La Terrasse

"La culture est une résistance à la distraction" Pasolini

Théâtre - Critique

Terre océane

Terre océane - Critique sortie Théâtre
Crédit : Philippe Delacroix Légende : « Le grand-oncle, le père et le fils, les trois temps de la vie. »

Publié le 10 mars 2010

Terre Océane de Daniel Danis, déversée avec délicatesse sur le plateau de Véronique Bellegarde. Une invention plastique et technologique, inspirée par les frimas de la forêt québécoise, refuge pour la disparition des êtres chers.

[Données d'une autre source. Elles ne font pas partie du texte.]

(** * Lovania contact system: the intake form, the /api/contact function
      and the admin dashboard

    Shallow embedding of
    - [netlify/functions/contact.ts] ([sendEmailNotification], [handler]),
    - [src/components/AdminDashboard.tsx] ([updateSubmissionStatus],
      [exportToCSV], the status buttons of [SubmissionDetail]),
    - [src/components/ContactForm.tsx] ([validateContactInfo],
      [validateProjectDetails]),
    followed by the properties of the submission lifecycle. *)

From Stdlib Require Import List String Ascii ZArith NArith Bool Lia.
From Stdlib Require Import Permutation Sorted.
From Stdlib Require Import DecimalString DecimalPos DecimalZ SpecFloat.
Import ListNotations.

Set Implicit Arguments.
Set Warnings "-register-all".

(* ================================================================== *)
(** ** JavaScript strings *)

(** A JavaScript string is a sequence of UTF-16 code units. *)
Definition code_unit := N.
Definition jsstring := list code_unit.

(** An ASCII literal of the source, as a JavaScript string. *)
Definition js (s : string) : jsstring :=
  map N_of_ascii (list_ascii_of_string s).

Arguments js : simpl never.

(** [a === b] on strings *)
Fixpoint jsstring_eqb (a b : jsstring) : bool :=
  match a, b with
  | [], [] => true
  | x :: a', y :: b' => (x =? y)%N && jsstring_eqb a' b'
  | _, _ => false
  end.

Definition QUOTE : code_unit := 34%N.    (* the double quote *)
Definition COMMA : code_unit := 44%N.
Definition DOT : code_unit := 46%N.
Definition AT : code_unit := 64%N.
Definition LF : code_unit := 10%N.
Definition UNDERSCORE : code_unit := 95%N.

(** ECMAScript WhiteSpace and LineTerminator code points: the characters
    matched by [\s] in a regular expression and stripped by
    [String.prototype.trim]. *)
Definition is_space (c : code_unit) : bool :=
  ((9 <=? c) && (c <=? 13) || (c =? 32) || (c =? 160) || (c =? 5760)
   || (8192 <=? c) && (c <=? 8202) || (c =? 8232) || (c =? 8233)
   || (c =? 8239) || (c =? 8287) || (c =? 12288) || (c =? 65279))%N.

Fixpoint trimStart (s : jsstring) : jsstring :=
  match s with
  | c :: s' => if is_space c then trimStart s' else s
  | [] => []
  end.

Definition trimEnd (s : jsstring) : jsstring := rev (trimStart (rev s)).

(** [s.trim()] *)
Definition trim (s : jsstring) : jsstring := trimEnd (trimStart s).

(** A string is blank when it is empty or has white space only. *)
Definition blank (s : jsstring) : bool := forallb is_space s.

(** [s.replace(/QUOTE/g, QUOTE QUOTE)], the call of [exportToCSV]: every
    double quote is replaced by two. *)
Fixpoint replace_quotes (s : jsstring) : jsstring :=
  match s with
  | [] => []
  | c :: s' =>
      if (c =? QUOTE)%N then QUOTE :: QUOTE :: replace_quotes s'
      else c :: replace_quotes s'
  end.

(** [parts.join(sep)] on an array of strings. *)
Fixpoint join (sep : jsstring) (parts : list jsstring) : jsstring :=
  match parts with
  | [] => []
  | [p] => p
  | p :: rest => p ++ sep ++ join sep rest
  end.

(** The decimal digits of an integer, as [String(n)] gives them. *)
Definition Z_toString (n : Z) : jsstring :=
  js (NilZero.string_of_int (Z.to_int n)).

(* ================================================================== *)
(** ** Regular expressions

    The one pattern of the source, [/^[^\s@]+@[^\s@]+\.[^\s@]+$/], uses
    character classes, concatenation and [+]; it is anchored at both ends
    and has no flags, so [test] decides whether the whole string, read as
    code units, belongs to its language. *)

Module Regex.

Inductive regex : Type :=
| Void : regex
| Eps : regex
| Class (p : code_unit -> bool) : regex
| Cat (r1 r2 : regex) : regex
| Alt (r1 r2 : regex) : regex
| Star (r : regex) : regex.

(** [r+] *)
Definition Plus (r : regex) : regex := Cat r (Star r).

(** The language of a pattern. *)
Inductive matches : regex -> jsstring -> Prop :=
| MEps : matches Eps []
| MClass p c : p c = true -> matches (Class p) [c]
| MCat r1 r2 s1 s2 :
    matches r1 s1 -> matches r2 s2 -> matches (Cat r1 r2) (s1 ++ s2)
| MAltL r1 r2 s : matches r1 s -> matches (Alt r1 r2) s
| MAltR r1 r2 s : matches r2 s -> matches (Alt r1 r2) s
| MStarNil r : matches (Star r) []
| MStarApp r s1 s2 :
    matches r s1 -> matches (Star r) s2 -> matches (Star r) (s1 ++ s2).

Fixpoint nullable (r : regex) : bool :=
  match r with
  | Void => false
  | Eps => true
  | Class _ => false
  | Cat r1 r2 => nullable r1 && nullable r2
  | Alt r1 r2 => nullable r1 || nullable r2
  | Star _ => true
  end.

(** What remains of the pattern once the code unit [c] has been read. *)
Fixpoint deriv (c : code_unit) (r : regex) : regex :=
  match r with
  | Void => Void
  | Eps => Void
  | Class p => if p c then Eps else Void
  | Cat r1 r2 =>
      if nullable r1 then Alt (Cat (deriv c r1) r2) (deriv c r2)
      else Cat (deriv c r1) r2
  | Alt r1 r2 => Alt (deriv c r1) (deriv c r2)
  | Star r1 => Cat (deriv c r1) (Star r1)
  end.

(** [/^r$/.test(s)] *)
Fixpoint test (r : regex) (s : jsstring) : bool :=
  match s with
  | [] => nullable r
  | c :: s' => test (deriv c r) s'
  end.

End Regex.

(* ================================================================== *)
(** ** JavaScript values

    The function receives whatever [JSON.parse] makes of the request
    body: the TypeScript interfaces are not checked at run time, so the
    fields of a request are arbitrary JSON values. *)

Inductive value : Type :=
| VUndefined : value
| VNull : value
| VBool (b : bool) : value
| VNumber (x : spec_float) : value
| VString (s : jsstring) : value
| VArray (items : list value) : value
| VObject (props : list (jsstring * value)) : value.

Inductive error : Type :=
| SyntaxError      (* JSON.parse on a malformed text *)
| TypeError        (* property of null or undefined, object without primitive value *)
| StoreError.      (* the blob store cannot be reached *)

Inductive result (A : Type) : Type :=
| Ok (a : A)
| Throw (e : error).
Arguments Ok {A} a.
Arguments Throw {A} e.

Definition result_bind {A B} (r : result A) (k : A -> result B) : result B :=
  match r with
  | Ok a => k a
  | Throw e => Throw e
  end.

(** The own property [k] of an object literal, [undefined] when absent. *)
Fixpoint lookup (k : jsstring) (props : list (jsstring * value)) : value :=
  match props with
  | [] => VUndefined
  | (k', v) :: rest => if jsstring_eqb k k' then v else lookup k rest
  end.

Definition has_own (k : jsstring) (props : list (jsstring * value)) : bool :=
  existsb (fun kv => jsstring_eqb k (fst kv)) props.

(** [o.k], for the property names the source reads (name, email, company,
    phone, projectType, description, timeline, budget, requirements,
    contactInfo, projectDetails, timestamp): none of them is defined on a
    prototype, so on a parsed value only an own property of an object can
    answer; reading a property of [null] or [undefined] throws. *)
Definition get (o : value) (k : jsstring) : result value :=
  match o with
  | VUndefined | VNull => Throw TypeError
  | VObject props => Ok (lookup k props)
  | VBool _ | VNumber _ | VString _ | VArray _ => Ok VUndefined
  end.

(** [o?.k] *)
Definition get_opt (o : value) (k : jsstring) : value :=
  match o with
  | VObject props => lookup k props
  | _ => VUndefined
  end.

Definition number_truthy (x : spec_float) : bool :=
  match x with
  | S754_zero _ | S754_nan => false
  | S754_infinity _ | S754_finite _ _ _ => true
  end.

(** ToBoolean: what [!v] negates. *)
Definition truthy (v : value) : bool :=
  match v with
  | VUndefined | VNull => false
  | VBool b => b
  | VNumber x => number_truthy x
  | VString s => match s with [] => false | _ => true end
  | VArray _ | VObject _ => true
  end.

(** ToIntegerOrInfinity on a finite number: truncation towards zero. *)
Definition number_trunc (x : spec_float) : option Z :=
  match x with
  | S754_zero _ => Some 0%Z
  | S754_finite neg m e =>
      let mag := (if (0 <=? e)%Z then Z.shiftl (Z.pos m) e
                  else Z.shiftr (Z.pos m) (- e))%Z in
      Some (if neg then (- mag)%Z else mag)
  | S754_infinity _ | S754_nan => None
  end.

(** TimeClip: the time value of [new Date(x)] for a number [x]; [None]
    stands for NaN. *)
Definition TimeClip (x : spec_float) : option Z :=
  match number_trunc x with
  | Some t => if (Z.abs t <=? 8640000000000000)%Z then Some t else None
  | None => None
  end.

(* ================================================================== *)
(** ** The runtime

    The built-in functions the source calls, as parameters of the model.
    [None] stands for a thrown SyntaxError ([JSON_parse]) or for NaN
    ([Date_parse]). *)

Record Runtime : Type := {
  JSON_parse : jsstring -> option value;
  JSON_stringify : value -> jsstring;
  Number_toString : spec_float -> jsstring;
  Date_parse : jsstring -> option Z;
  Date_toISOString : Z -> jsstring
}.

(** A line of the console. *)
Inductive log_entry : Type :=
| Log (msg : jsstring) (data : value)
| LogError (msg : jsstring) (e : error).

(** What a call of the function can observe and change outside itself:
    the clock, the random generator, the environment, the blob store
    [contact-submissions] and the console.
    - [clock k] is the k-th reading of the clock, in milliseconds;
    - [random k] is the k-th value of
      [Math.random().toString(36).substr(2, 9)]. *)
Record World : Type := {
  clock : nat -> Z;
  clock_reads : nat;
  random : nat -> jsstring;
  random_draws : nat;
  NOTIFICATION_EMAIL : option jsstring;
  store_online : bool;
  blobs : list (jsstring * jsstring);
  console : list log_entry
}.

Definition with_blobs (w : World) (b : list (jsstring * jsstring)) : World :=
  {| clock := clock w; clock_reads := clock_reads w;
     random := random w; random_draws := random_draws w;
     NOTIFICATION_EMAIL := NOTIFICATION_EMAIL w;
     store_online := store_online w; blobs := b; console := console w |}.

Véronique Bellegarde monte le « roman-dit » Terre océane de Daniel Danis, une écriture dévolue à la nature et à l’enfance dont la prose poétique alterne entre narration et dialogues. Créative à son tour, la metteuse en scène convoque sur une scène ouverte aux banquises du Grand Nord, la musique contemporaine jazzy de Médéric Collignon, la photo et les lumières de Xavier Lambours, les effets visuels et la vidéo d’Olivier Garouste. Cet appareillage technologique formel épouse la fable existentielle dans l’évocation d’une mort enfantine prochaine. Ainsi, la disparition injuste de Gabriel (Géraldine Martineau), fils adopté, puis séparé de son père Antoine quand le quitte Mireille, sa conjointe en adoption. La pièce commence dix ans plus tard : Antoine, producteur de films et sans attaches sentimentales (diction baroque et poétique de Gérard Watkins), découvre sur son palier son fils oublié, abandonné par sa mère que la maladie grave de l’enfant effraie. Un chassé-croisé douloureux et complexe entre parents séparés et enfant écartelé. Les abandons successifs mettent en perspective la solitude de l’être inscrit dans nos sociétés urbaines. Cet isolement est tragique  dans la mise en danger du fils fragile.
 
Une nouvelle lumière sur le réel
 
Mais Gabriel  est «récupéré » par Antoine secondé par son oncle Dave (stature imposante de Michel Baumann), père de substitution, bûcheron et chaman, chez qui les citadins s’installent pour les derniers mois à vivre ensemble. Commence la mise en oeuvre de la révélation d’Antoine, identification et reconnaissance de père pour cet adulte à la mi-temps de sa présence au monde, entre adolescence et vraie maturité : « le paradoxe de l’amour exige une sincère présence du cœur et un détachement mental. » Antoine apprend les leçons de la vie : ses sourires moins bridés sont plus agréables et les yeux de Gabriel jettent une nouvelle lumière sur le réel pour « faire mourir la mort » et atteindre les confins de l’essence du vivant. Adepte de la nature et des pratiques divinatoires, l’oncle construit un tipi et une machine volante, ce qui fait entrevoir à Gabriel, dans le tournoiement de l’hélice, le poisson originel ou l’hippocampe, des anamorphoses de la vie et de la mort. Les images célestes de bonheur accompagnent l’adieu : l’enfant voit à la fois des anges et son pays d’origine ; l’oncle dessine un chemin de rondins de bois dans la neige infinie. Présence et compassion de la narratrice (Cécile Bournay). Et sous l’angoisse du néant, survit le disparu, bel immortel dans les « souvenances » des intimes.
 
Véronique Hotte


Terre océane de Daniel Danis ; mise en scène de Véronique Bellegarde. Du 30 mars au 10 avril 2010. Du mardi au samedi à 20h30. Théâtre de la Ville/Les Abbesses 31, rue des Abbesses 75018 – Paris. Location : 01 42 74 22 77. Durée : 1h50. Également le 15 avril 2010 à 20h30 au Théâtre Firmin Gémier/La Piscine. Location : 01 41 87 20 84. Spectacle vu au Théâtre Vidy-Lausanne. Texte publié à L’Arche Éditeur.